All lines before the one containing "(** The snapshot document is not JSON. *)", plus that line itself, are to be printed exactly as they appear below.

┄┄┄┄┄┄┄┄┄┄┄┄┄┄┄┄┄┄┄┄

Definition sampleLog : NewListingsData :=
  {| lastChecked := Some "2024-01-30T00:00:00.048Z";
     listings :=
       [ {| exchange := "Binance"; symbol := "OLDUSDT";
            detectedAt := "2023-12-01T00:00:00.000Z" |};
         {| exchange := "Kraken"; symbol := "NEWUSD";
            detectedAt := "2024-01-15T12:00:00.000Z" |};
         {| exchange := "Bybit"; symbol := "XUSDT";
            detectedAt := "yesterday" |} ] |}.

Definition sampleStatus : StatusData :=
  {| lastRun := Some "2024-01-30T00:00:00.000Z";
     lastSuccessfulRun := Some "2024-01-29T00:00:00.000Z";
     status := partial_success;
     errors := ["OKX: Error: Invalid OKX API response"] |}.

Definition sampleDisk : Disk :=
  {| cexListingsFile := fileOf sampleSnapshot;
     newListingsFile := fileOf sampleLog;
     statusFile := fileOf sampleStatus |}.

(** Two of the six exchanges fail. *)
Definition market (ex : Exchange) : Reply :=
  match ex with
  | Binance => Listed ["BTCUSDT"; "ETHUSDT"]
  | Coinbase => Failed "Error: Invalid Coinbase API response"
  | Bybit => Listed ["BTCUSDT"]
  | Upbit => Listed ["KRW-BTC"]
  | OKX => Failed "FetchError: request to https://www.okx.com failed"
  | Kraken => Listed ["XXBTZUSD"]
  end.

(** One exchange fails. *)
Definition oneDown (ex : Exchange) : Reply :=
  match ex with
  | Coinbase => Failed "Error: Invalid Coinbase API response"
  | _ => Listed (exchangeSymbols ex (exchanges sampleSnapshot))
  end.

(** A status document whose last successful run carries the stamp the
    sample clock gives the next run. *)
Definition sameInstantStatus : StatusData :=
  {| lastRun := Some "2024-01-31T00:00:00.000Z";
     lastSuccessfulRun := Some "2024-01-31T00:00:00.000Z";
     status := success;
     errors := [] |}.

Definition sameInstantDisk : Disk :=
  {| cexListingsFile := fileOf sampleSnapshot;
     newListingsFile := fileOf sampleLog;
     statusFile := fileOf sameInstantStatus |}.

(** The status document is not JSON. *)
Definition brokenStatusDisk : Disk :=
  {| cexListingsFile := fileOf sampleSnapshot;
     newListingsFile := fileOf sampleLog;
     statusFile :=
       {| stored := Unreadable "SyntaxError: Unexpected end of JSON input";
          writeFault := None |} |}.

(** The snapshot document is not JSON. *)
Definition brokenSnapshotDisk : Disk :=
  {| cexListingsFile :=
       {| stored := Unreadable "SyntaxError: Unexpected end of JSON input";
          writeFault := None |};
     newListingsFile := fileOf sampleLog;
     statusFile := fileOf sampleStatus |}.
Lemma interpret_units_shift p sh sh' :
  suffix_shift (deref p) = Some sh -> interpret_units p = Some sh' -> sh' = sh.
Proof.
  unfold suffix_shift. destruct (Z.eqb_spec (code (deref p)) 0) as [Hz|Hz].
  - intros [= <-]. unfold interpret_units.
    destruct p as [|c p]; [intros [= <-]; reflexivity|].
    simpl in Hz. assert (c = zero) as ->.
    { rewrite <- (ascii_N_embedding c). unfold code in Hz.
      replace (N_of_ascii c) with 0%N by lia. reflexivity. }
    intros [= <-]. reflexivity.
  - intros H. apply unit_shift_table in H.
    destruct p as [|c p]; [simpl in Hz; contradiction Hz; reflexivity|].
    cbn [deref] in H.
    each_unit H; unfold interpret_units, label_t, label_g, label_m, label_k;
      simpl; destruct (code (deref p) =? 0); intros [= <-]; reflexivity.
Qed.

Lemma unit_shift_not_digit c sh :
  unit_shift c = Some sh -> isdigit c = false /\ code c <> 0 /\ 10 <= sh <= 40.
Proof.
  intros H. apply unit_shift_table in H.
  each_unit H; repeat split; try discriminate; lia.
Qed.

Lemma scan_digits_nonneg : forall s acc,
  0 <= acc -> 0 <= fst (scan_digits acc s).
Proof.
  induction s as [|c s IH]; intros acc Hacc; cbn [scan_digits fst];
    [exact Hacc|].
  destruct (isdigit c) eqn:Hc; [|exact Hacc].
  apply IH. apply isdigit_code in Hc. lia.
Qed.

(** [strtoull] returns a value of its type. *)
Lemma strtoull_ret_range nptr : is_u64 (ret (strtoull nptr)).
Proof.
  unfold strtoull.
  assert (Hzero : is_u64 0) by (unfold is_u64, digits; lia).
  destruct (match skip_space nptr with
            | String "-" s' => (true, s')
            | String "+" s' => (false, s')
            | _ => (false, skip_space nptr)
            end) as [neg body].
  destruct body as [|c body]; [exact Hzero|].
  destruct (isdigit c); [|exact Hzero].
  pose proof (scan_digits_nonneg (String c body) 0 ltac:(lia)) as Hn.
  destruct (scan_digits 0 (String c body)) as [n rest]. simpl in Hn.
  destruct (Z.gtb_spec n ULLONG_MAX) as [Hgt|Hle]; cbn [ret].
  - unfold is_u64, ULLONG_MAX, digits. lia.
  - destruct neg; [apply u64_range|].
    unfold is_u64. unfold ULLONG_MAX in Hle. lia.
Qed.
(** The dump has the set fields and nothing else. *)
Lemma dump_lookup (hero : HeroUpdate.t) (k : string) :
  HeroUpdate.model_dump_exclude_unset hero !! k =
  if decide (k ∈ HeroUpdate.model_fields_set hero) then
    if decide (k = "name") then Some (Model.of_str (HeroUpdate.name hero))
    else if decide (k = "age") then Some (Model.of_int (HeroUpdate.age hero))
    else if decide (k = "secret_name")
         then Some (Model.of_str (HeroUpdate.secret_name hero))
         else None
  else None.
Proof.
  unfold HeroUpdate.model_dump_exclude_unset, HeroUpdate.dump_field.
  destruct (decide (k = "name")) as [->|Hname].
  { repeat case_decide; by simplify_map_eq. }
  destruct (decide (k = "age")) as [->|Hage].
  { repeat case_decide; by simplify_map_eq. }
  destruct (decide (k = "secret_name")) as [->|Hsecret].
  { repeat case_decide; by simplify_map_eq. }
  repeat case_decide; by simplify_map_eq.
Qed.

(** A key the body does not have is not in the dump. *)
Lemma dump_lookup_absent (body : document) (hero : HeroUpdate.t) k :
  HeroUpdate.validate body = Valid hero ->
  body !! k = None ->
  HeroUpdate.model_dump_exclude_unset hero !! k = None.
Proof.
  intros (_ & _ & _ & Hset)%HeroUpdate_validate_Valid Hk.
  rewrite dump_lookup. case_decide as Hin; [|done].
  apply Hset in Hin as [_ [v Hv]]. congruence.
Qed.

(** A key that is not a field is not in the dump. *)
Lemma dump_lookup_other (body : document) (hero : HeroUpdate.t) k :
  HeroUpdate.validate body = Valid hero ->
  k ∉ HeroUpdate.fields ->
  HeroUpdate.model_dump_exclude_unset hero !! k = None.
Proof.
  intros (_ & _ & _ & Hset)%HeroUpdate_validate_Valid Hk.
  rewrite dump_lookup. case_decide as Hin; [|done].
  apply Hset in Hin as [? _]. done.
Qed.

Lemma field_found {A} k (schema : value -> validated A) default
    (data : document) v :
  data !! k = Some v -> Schema.field [k] schema default data = schema v.
Proof. unfold Schema.field; cbn. by intros ->. Qed.

(** A field the body has is in the dump, with the validated value. *)
Lemma dump_lookup_present (body : document) (hero : HeroUpdate.t) k v :
  HeroUpdate.validate body = Valid hero ->
  k ∈ HeroUpdate.fields ->
  body !! k = Some v ->
  exists v', HeroUpdate.model_dump_exclude_unset hero !! k = Some v' /\
    (k = "name" -> Schema.nullable Schema.str_schema v = Valid (HeroUpdate.name hero)
                   /\ v' = Model.of_str (HeroUpdate.name hero)) /\
    (k = "age" -> Schema.nullable Schema.int_schema v = Valid (HeroUpdate.age hero)
                  /\ v' = Model.of_int (HeroUpdate.age hero)) /\
    (k = "secret_name" ->
       Schema.nullable Schema.str_schema v = Valid (HeroUpdate.secret_name hero)
       /\ v' = Model.of_str (HeroUpdate.secret_name hero)).
Proof.
  intros (Hn & Ha & Hs & Hset)%HeroUpdate_validate_Valid Hk Hv.
  rewrite dump_lookup. rewrite decide_True by (apply Hset; eauto).
  unfold HeroUpdate.fields in Hk.
  apply elem_of_cons in Hk as [->|Hk]; [|apply elem_of_cons in Hk as [->|Hk]];
    [| |apply list_elem_of_singleton in Hk as ->].
  - rewrite (field_found _ _ _ _ _ Hv) in Hn.
    eexists; split; [done|]. repeat split; done.
  - rewrite (field_found _ _ _ _ _ Hv) in Ha.
    eexists; split; [done|]. repeat split; done.
  - rewrite (field_found _ _ _ _ _ Hv) in Hs.
    eexists; split; [done|]. repeat split; done.
Qed.

(** An explicit null is dumped as null. *)
Lemma dump_lookup_null (body : document) (hero : HeroUpdate.t) k :
  HeroUpdate.validate body = Valid hero ->
  k ∈ HeroUpdate.fields ->
  body !! k = Some VNone ->
  HeroUpdate.model_dump_exclude_unset hero !! k = Some VNone.
Proof.
  intros Hval Hk Hv.
  destruct (dump_lookup_present _ _ _ _ Hval Hk Hv) as (v' & -> & Hn & Ha & Hs).
  unfold HeroUpdate.fields in Hk. f_equal.
  apply elem_of_cons in Hk as [->|Hk]; [|apply elem_of_cons in Hk as [->|Hk]];
    [| |apply list_elem_of_singleton in Hk as ->].
  - destruct Hn as [[= <-] ->]; done.
  - destruct Ha as [[= <-] ->]; done.
  - destruct Hs as [[= <-] ->]; done.
Qed.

┄┄┄┄┄┄┄┄┄┄┄┄┄┄┄┄┄┄┄┄

RESPONSE AREA
Definition sampleLog : NewListingsData :=
  {| lastChecked := Some "2024-01-30T00:00:00.048Z";
     listings :=
       [ {| exchange := "Binance"; symbol := "OLDUSDT";
            detectedAt := "2023-12-01T00:00:00.000Z" |};
         {| exchange := "Kraken"; symbol := "NEWUSD";
            detectedAt := "2024-01-15T12:00:00.000Z" |};
         {| exchange := "Bybit"; symbol := "XUSDT";
            detectedAt := "yesterday" |} ] |}.

Definition sampleStatus : StatusData :=
  {| lastRun := Some "2024-01-30T00:00:00.000Z";
     lastSuccessfulRun := Some "2024-01-29T00:00:00.000Z";
     status := partial_success;
     errors := ["OKX: Error: Invalid OKX API response"] |}.

Definition sampleDisk : Disk :=
  {| cexListingsFile := fileOf sampleSnapshot;
     newListingsFile := fileOf sampleLog;
     statusFile := fileOf sampleStatus |}.

(** Two of the six exchanges fail. *)
Definition market (ex : Exchange) : Reply :=
  match ex with
  | Binance => Listed ["BTCUSDT"; "ETHUSDT"]
  | Coinbase => Failed "Error: Invalid Coinbase API response"
  | Bybit => Listed ["BTCUSDT"]
  | Upbit => Listed ["KRW-BTC"]
  | OKX => Failed "FetchError: request to https://www.okx.com failed"
  | Kraken => Listed ["XXBTZUSD"]
  end.

(** One exchange fails. *)
Definition oneDown (ex : Exchange) : Reply :=
  match ex with
  | Coinbase => Failed "Error: Invalid Coinbase API response"
  | _ => Listed (exchangeSymbols ex (exchanges sampleSnapshot))
  end.

(** A status document whose last successful run carries the stamp the
    sample clock gives the next run. *)
Definition sameInstantStatus : StatusData :=
  {| lastRun := Some "2024-01-31T00:00:00.000Z";
     lastSuccessfulRun := Some "2024-01-31T00:00:00.000Z";
     status := success;
     errors := [] |}.

Definition sameInstantDisk : Disk :=
  {| cexListingsFile := fileOf sampleSnapshot;
     newListingsFile := fileOf sampleLog;
     statusFile := fileOf sameInstantStatus |}.

(** The status document is not JSON. *)
Definition brokenStatusDisk : Disk :=
  {| cexListingsFile := fileOf sampleSnapshot;
     newListingsFile := fileOf sampleLog;
     statusFile :=
       {| stored := Unreadable "SyntaxError: Unexpected end of JSON input";
          writeFault := None |} |}.

(** The snapshot document is not JSON. *)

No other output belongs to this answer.